Data excerpts:

Lemma example_hosts_ok : Forall line_ok example_hosts ∧ Forall (λ l, (10 ∉ line_text l) ∧ (0 ∉ line_text l)) example_hosts.
Proof.
  split; [|decided].
  unfold example_hosts. repeat (apply List.Forall_cons); [| | | | |apply List.Forall_nil].
  - right. exists [], (txt " hosts"). split; [reflexivity|decided].
  - split; [decided|]. split; [decided|]. split; [eexists _, _; split; vm_compute; reflexivity|].
    split; [decided|]. right. exists (txt " "), (txt " the first"). split; [reflexivity|decided].
  - left. apply List.Forall_nil.
  - split; [apply List.Forall_nil|]. split; [decided|]. split; [eexists _, _; split; vm_compute; reflexivity|].
    split; [decided|]. left. decided.
  - split; [apply List.Forall_nil|]. split; [decided|]. split; [eexists _, _; split; vm_compute; reflexivity|].
    split; [decided|]. left. apply List.Forall_nil.
Qed.

(** The two IPv4 addresses of a name, in the order of the file. *)
Example example_hosts_ip4 : (λ r, ai_addr <$> r) (hosts_answers (txt "ALPHA") (mk_hints 0 PF_INET SOCK_STREAM IPPROTO_TCP) 80 (example_hosts ≫= line_entries)) =
  [SaIn (mk_sin (htons 80) (htonl 0x0a010203)); SaIn (mk_sin (htons 80) (htonl 0x0a010204))].
Proof. vm_compute. reflexivity. Qed.

Lemma hosts_file_lookup_witness : ∃ c', evdns_base_load_hosts_impl each_time (Some (inr (file_text (line_text <$> example_hosts)))) dns_conf_new = Some (c', 0) ∧
  let db := cf_hostsdb dns_conf_new ++ (example_hosts ≫= line_entries) in
  evdns_getaddrinfo_fromhosts each_time (txt "ALPHA") (mk_hints 0 PF_INET SOCK_STREAM IPPROTO_TCP) 80 c' =
  Some (if existsb (named (txt "ALPHA")) db then (0, hosts_answers (txt "ALPHA") (mk_hints 0 PF_INET SOCK_STREAM IPPROTO_TCP) 80 db, true) else (-1, [], true)).
Proof. apply (hosts_file_lookup each_time ltac:(reflexivity)); [discriminate|apply example_hosts_ok|apply example_hosts_ok]. Defined.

Task statement » The requested lines run from the one with "unfold example_hosts. repeat" through the last line of the records. Return them exactly.

Exercise output »
  unfold example_hosts. repeat (apply List.Forall_cons); [| | | | |apply List.Forall_nil].
  - right. exists [], (txt " hosts"). split; [reflexivity|decided].
  - split; [decided|]. split; [decided|]. split; [eexists _, _; split; vm_compute; reflexivity|].
    split; [decided|]. right. exists (txt " "), (txt " the first"). split; [reflexivity|decided].
  - left. apply List.Forall_nil.
  - split; [apply List.Forall_nil|]. split; [decided|]. split; [eexists _, _; split; vm_compute; reflexivity|].
    split; [decided|]. left. decided.
  - split; [apply List.Forall_nil|]. split; [decided|]. split; [eexists _, _; split; vm_compute; reflexivity|].
    split; [decided|]. left. apply List.Forall_nil.
Qed.

(** The two IPv4 addresses of a name, in the order of the file. *)
Example example_hosts_ip4 : (λ r, ai_addr <$> r) (hosts_answers (txt "ALPHA") (mk_hints 0 PF_INET SOCK_STREAM IPPROTO_TCP) 80 (example_hosts ≫= line_entries)) =
  [SaIn (mk_sin (htons 80) (htonl 0x0a010203)); SaIn (mk_sin (htons 80) (htonl 0x0a010204))].
Proof. vm_compute. reflexivity. Qed.

Lemma hosts_file_lookup_witness : ∃ c', evdns_base_load_hosts_impl each_time (Some (inr (file_text (line_text <$> example_hosts)))) dns_conf_new = Some (c', 0) ∧
  let db := cf_hostsdb dns_conf_new ++ (example_hosts ≫= line_entries) in
  evdns_getaddrinfo_fromhosts each_time (txt "ALPHA") (mk_hints 0 PF_INET SOCK_STREAM IPPROTO_TCP) 80 c' =
  Some (if existsb (named (txt "ALPHA")) db then (0, hosts_answers (txt "ALPHA") (mk_hints 0 PF_INET SOCK_STREAM IPPROTO_TCP) 80 db, true) else (-1, [], true)).
Proof. apply (hosts_file_lookup each_time ltac:(reflexivity)); [discriminate|apply example_hosts_ok|apply example_hosts_ok]. Defined.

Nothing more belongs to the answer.